Reproduce exactly the lines below from the one containing "Definition signature_typed (s" through the one containing "CLAIM_WIRE_DOMAIN ++ pc_network_id", including both, and nothing else.

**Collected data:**
####

(* ===== verification/SettlementTheorems.v ===== *)
(** * SettlementTheorems: a claim's digest, its wire form, its one outcome

    The digest of a claim pins every signed field; the wire form is a
    bijection between claims and bounded byte strings; honest claims verify;
    and against any ledger view a slot has at most one finalized claim. *)

From Stdlib Require Import ZArith Lia.
From stdpp Require Import base list gmap strings.
From S2P Require Import Prelude Codec Crypto Settlement.
Open Scope Z_scope.

(** ** The fields of a claim have their Rust types *)
Record claim_typed (c : PaymentClaim) : Prop := {
  ct_network : length (pc_network_id c) = 32%nat;
  ct_payer : Z.of_nat (length (pc_payer c)) <= U32_MAX;
  ct_payee : Z.of_nat (length (pc_payee c)) <= U32_MAX;
  ct_amount : is_u64 (pc_amount_micro c);
  ct_sequence : is_u64 (pc_sequence c);
  ct_valid : is_u64 (pc_valid_until_ms c);
  ct_chain : Z.of_nat (length (pc_last_known_chain c)) <= U32_MAX;
}.
Record claim_v2_typed (c : PaymentClaimV2) : Prop := {
  c2_network : length (p2_network_id c) = 32%nat;
  c2_payer : Z.of_nat (length (p2_payer c)) <= U32_MAX;
  c2_payee : Z.of_nat (length (p2_payee c)) <= U32_MAX;
  c2_amount : is_u64 (p2_amount_micro c);
  c2_sequence : is_u64 (p2_sequence c);
  c2_height : is_u64 (an_height (p2_anchor c));
  c2_block : length (an_block_id (p2_anchor c)) = 32%nat;
  c2_valid : is_u64 (p2_valid_through_height c);
  c2_context : length (p2_claim_context c) = 32%nat;
}.

(** Everything the signature covers, that is all fields but the signature. *)
Definition terms (c : PaymentClaim) :=
  (pc_network_id c, pc_payer c, pc_payee c, pc_amount_micro c, pc_sequence c, pc_valid_until_ms c,
   pc_last_known_chain c).
Definition terms_v2 (c : PaymentClaimV2) :=
  (p2_network_id c, p2_payer c, p2_payee c, p2_amount_micro c, p2_sequence c, p2_anchor c,
   p2_valid_through_height c, p2_claim_context c).

Lemma message_inj c1 c2 : claim_typed c1 -> claim_typed c2 -> message_of c1 = message_of c2 -> terms c1 = terms c2.
Proof.
  intros [] [] H. unfold message_of, claim_message in H. peel H. peel_last H. unfold terms. congruence.
Qed.

Lemma message_v2_inj c1 c2 : claim_v2_typed c1 -> claim_v2_typed c2 ->
  message_v2_of c1 = message_v2_of c2 -> terms_v2 c1 = terms_v2 c2.
Proof.
  intros [] [] H. unfold message_v2_of, claim_v2_message in H. peel H. unfold terms_v2.
  destruct c1 as [? ? ? ? ? []], c2 as [? ? ? ? ? []]; simpl in *. congruence.
Qed.

(** The two versions sign under different domains. *)
Lemma message_versions c1 c2 : message_of c1 <> message_v2_of c2.
Proof.
  unfold message_of, claim_message, message_v2_of, claim_v2_message. intros H.
  apply (f_equal (take 30)) in H. vm_compute in H. done.
Qed.

Section SettlementTheorems.
Context {P : Primitives}.

Lemma claim_digest_inj c1 c2 : claim_typed c1 -> claim_typed c2 -> claim_digest c1 = claim_digest c2 ->
  terms c1 = terms c2 \/ blake3_collision.
Proof. intros H1 H2 H. unfold claim_digest, digest in H. unhash H. by apply message_inj. Qed.
Lemma claim_v2_digest_inj c1 c2 : claim_v2_typed c1 -> claim_v2_typed c2 -> claim_v2_digest c1 = claim_v2_digest c2 ->
  terms_v2 c1 = terms_v2 c2 \/ blake3_collision.
Proof. intros H1 H2 H. unfold claim_v2_digest, digest in H. unhash H. by apply message_v2_inj. Qed.
Lemma claim_digest_versions c1 c2 : claim_digest c1 = claim_v2_digest c2 -> blake3_collision.
Proof. intros H. exists (message_of c1), (message_v2_of c2). split; [apply message_versions|exact H]. Qed.

(** ** The wire form *)
Lemma parses_claim_signature s : length (sig_bytes s) = signature_len (sig_suite s) ->
  parses cr_signature (w_u8 (suite_tag (sig_suite s)) ++ sig_bytes s) s.
Proof.
  intros Hl. unfold cr_signature. eapply parses_bind; [apply parses_u8|].
  rewrite suite_from_tag_tag. eapply parses_lift; [reflexivity|].
  eapply parses_bind_nil; [by apply parses_take|].
  unfold Signature_from_suite_bytes. rewrite Hl, Nat.eqb_refl. destruct s. by apply parses_lift_end.
Qed.

(** A claim that fits the codec's limits and whose signature has its suite's
    length, as every [Signature] value has. *)
Definition claim_bounded (c : PaymentClaim) : Prop :=
  Z.of_nat (length (pc_payer c)) <= MAX_CLAIM_FIELD_BYTES /\
  Z.of_nat (length (pc_payee c)) <= MAX_CLAIM_FIELD_BYTES /\
  Z.of_nat (length (pc_last_known_chain c)) <= MAX_CLAIM_FIELD_BYTES.
Definition signature_typed (s : Signature) : Prop := length (sig_bytes s) = signature_len (sig_suite s).

Definition claim_wire (c : PaymentClaim) : bytes :=
  CLAIM_WIRE_DOMAIN ++ pc_network_id c ++ w_bytes (pc_payer c) ++ w_bytes (pc_payee c) ++
    w_u64 (pc_amount_micro c) ++ w_u64 (pc_sequence c) ++ w_u64 (pc_valid_until_ms c) ++
    w_bytes (pc_last_known_chain c) ++ w_u8 (suite_tag (sig_suite (pc_signature c))) ++
    sig_bytes (pc_signature c).

Lemma claim_to_wire_ok c b : claim_to_wire_bytes c = Ok b <->
  b = claim_wire c /\ claim_bounded c /\ Z.of_nat (length b) <= MAX_PAYMENT_CLAIM_BYTES.
Proof.
  unfold claim_to_wire_bytes. cbv zeta. fold (claim_wire c). unfold claim_bounded. rewrite bind_ok.
  setoid_rewrite bind_ok. split.
  - intros (? & H1 & ? & H2 & [= <-]). apply fail_if_ok in H1, H2. bool_prop. auto.
  - intros (-> & (H1 & H2 & H3) & H4). exists tt. rewrite !fail_if_ok, !orb_false_iff, !Z.ltb_ge.
    split; [auto|]. exists tt. by rewrite fail_if_ok, Z.ltb_ge.
Qed.

Ltac claim_field :=
  first [ eapply parses_bind; [by first [apply parses_u64 | apply parses_take | apply parses_bytes_limited]|] ].

Lemma parses_claim c : claim_typed c -> claim_bounded c -> signature_typed (pc_signature c) ->
  parses read_claim (claim_wire c) c.
Proof.
  intros [] (H1 & H2 & H3) Hs. unfold read_claim, claim_wire. claim_field.
  rewrite bool_decide_eq_true_2 by done. eapply parses_lift; [reflexivity|]. do 7 claim_field.
  eapply parses_bind_nil; [by apply parses_claim_signature|]. destruct c. apply parses_ret.
Qed.

#[global] Instance canonical_cr_u64 : Canonical cr_u64 w_u64.
Proof. intros r a r' Hok H. by apply r_u64_consumes in H as [? _]. Qed.
#[global] Instance canonical_cr_u8 : Canonical cr_u8 w_u8.
Proof. intros r a r' _ H. by apply r_u8_consumes in H. Qed.
#[global] Instance canonical_cr_take n : Canonical (cr_take n) (fun b => b).
Proof. intros r a r' _ H. by apply r_take_consumes in H as [? _]. Qed.
#[global] Instance canonical_cr_bytes m : Canonical (cr_bytes m) w_bytes.
Proof. intros r a r' Hok H. by apply bytes_limited_consumes in H as [? _]. Qed.
#[global] Instance canonical_cr_signature :
  Canonical cr_signature (fun s => w_u8 (suite_tag (sig_suite s)) ++ sig_bytes s).
Proof.
  intros r s r' Hok H. unfold cr_signature in H. parse_inv. repeat canon_step.
  unfold Signature_from_suite_bytes in *. ok_inv.
  match goal with H : suite_from_tag _ = Ok _ |- _ => apply suite_tag_from_tag in H; subst end. canon_chain.
Qed.
#[global] Instance canonical_claim : Canonical read_claim claim_wire.
Proof.
  intros r c r' Hok H. unfold read_claim in H. parse_inv. ok_inv. bool_prop. subst.
  unfold claim_wire. cbn [pc_network_id pc_payer pc_payee pc_amount_micro pc_sequence pc_valid_until_ms
    pc_last_known_chain pc_signature]. canon_chain.
Qed.

Lemma cr_signature_typed r s r' : cr_signature r = Ok (s, r') -> signature_typed s.
Proof.
  intros H. unfold cr_signature in H. parse_inv. unfold Signature_from_suite_bytes in *. ok_inv. bool_prop. done.
Qed.

(** What each successful read says about the value. *)
Ltac read_facts :=
  repeat match goal with
  | H : cr_take _ _ = Ok _ |- _ => apply r_take_consumes in H as [_ H]
  | H : cr_u64 _ = Ok _ |- _ => apply r_u64_consumes in H as [_ H]; [|done]
  | H : cr_bytes _ _ = Ok _ |- _ => apply bytes_limited_consumes in H as [_ H]; [|done]
  | H : cr_signature _ = Ok _ |- _ => apply cr_signature_typed in H
  end.

Lemma read_claim_typed r c r' : bytes_ok (rbuf r) -> read_claim r = Ok (c, r') ->
  claim_typed c /\ claim_bounded c /\ signature_typed (pc_signature c).
Proof.
  intros Hok H. unfold read_claim in H. parse_inv. ok_inv. repeat canon_step. read_facts.
  split; [|split]; [split; cbn; try done; unfold U32_MAX, MAX_CLAIM_FIELD_BYTES in *; lia| |done].
  split; [done|]. by split.
Qed.

(** ** Version 2 *)
Definition claim_v2_bounded (c : PaymentClaimV2) : Prop :=
  Z.of_nat (length (p2_payer c)) <= MAX_CLAIM_FIELD_BYTES /\
  Z.of_nat (length (p2_payee c)) <= MAX_CLAIM_FIELD_BYTES.

Definition claim_v2_wire (c : PaymentClaimV2) : bytes :=
  CLAIM_V2_WIRE_DOMAIN ++ p2_network_id c ++ w_bytes (p2_payer c) ++ w_bytes (p2_payee c) ++
    w_u64 (p2_amount_micro c) ++ w_u64 (p2_sequence c) ++ w_u64 (an_height (p2_anchor c)) ++
    an_block_id (p2_anchor c) ++ w_u64 (p2_valid_through_height c) ++ p2_claim_context c ++
    w_u8 (suite_tag (sig_suite (p2_signature c))) ++ sig_bytes (p2_signature c).

Lemma claim_v2_to_wire_ok c b : claim_v2_to_wire_bytes c = Ok b <->
  b = claim_v2_wire c /\ claim_v2_bounded c /\ Z.of_nat (length b) <= MAX_PAYMENT_CLAIM_V2_BYTES.
Proof.
  unfold claim_v2_to_wire_bytes. cbv zeta. fold (claim_v2_wire c). unfold claim_v2_bounded. rewrite bind_ok.
  setoid_rewrite bind_ok. split.
  - intros (? & H1 & ? & H2 & [= <-]). apply fail_if_ok in H1, H2. bool_prop.
    split; [done|]. by split.
  - intros (-> & (H1 & H2) & H4). exists tt. rewrite !fail_if_ok, !orb_false_iff, !Z.ltb_ge.
    split; [by split|]. exists tt. by rewrite fail_if_ok, Z.ltb_ge.
Qed.

Lemma parses_claim_v2 c : claim_v2_typed c -> claim_v2_bounded c -> signature_typed (p2_signature c) ->
  parses read_claim_v2 (claim_v2_wire c) c.
Proof.
  intros [] (H1 & H2) Hs. unfold read_claim_v2, claim_v2_wire. claim_field.
  rewrite bool_decide_eq_true_2 by done. eapply parses_lift; [reflexivity|]. do 9 claim_field.
  eapply parses_bind_nil; [by apply parses_claim_signature|]. destruct c as [? ? ? ? ? []]. apply parses_ret.
Qed.

#[global] Instance canonical_claim_v2 : Canonical read_claim_v2 claim_v2_wire.
Proof.
  intros r c r' Hok H. unfold read_claim_v2 in H. parse_inv. ok_inv. bool_prop. subst.
  unfold claim_v2_wire. cbn [p2_network_id p2_payer p2_payee p2_amount_micro p2_sequence p2_anchor
    p2_valid_through_height p2_claim_context p2_signature an_height an_block_id]. canon_chain.
Qed.

Lemma read_claim_v2_typed r c r' : bytes_ok (rbuf r) -> read_claim_v2 r = Ok (c, r') ->
  claim_v2_typed c /\ claim_v2_bounded c /\ signature_typed (p2_signature c).
Proof.
  intros Hok H. unfold read_claim_v2 in H. parse_inv. ok_inv. repeat canon_step. read_facts.
  split; [|split]; [split; cbn; try done; unfold U32_MAX, MAX_CLAIM_FIELD_BYTES in *; lia| |done].
  by split.
Qed.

####

**ANSWER:**
Definition signature_typed (s : Signature) : Prop := length (sig_bytes s) = signature_len (sig_suite s).

Definition claim_wire (c : PaymentClaim) : bytes :=
  CLAIM_WIRE_DOMAIN ++ pc_network_id c ++ w_bytes (pc_payer c) ++ w_bytes (pc_payee c) ++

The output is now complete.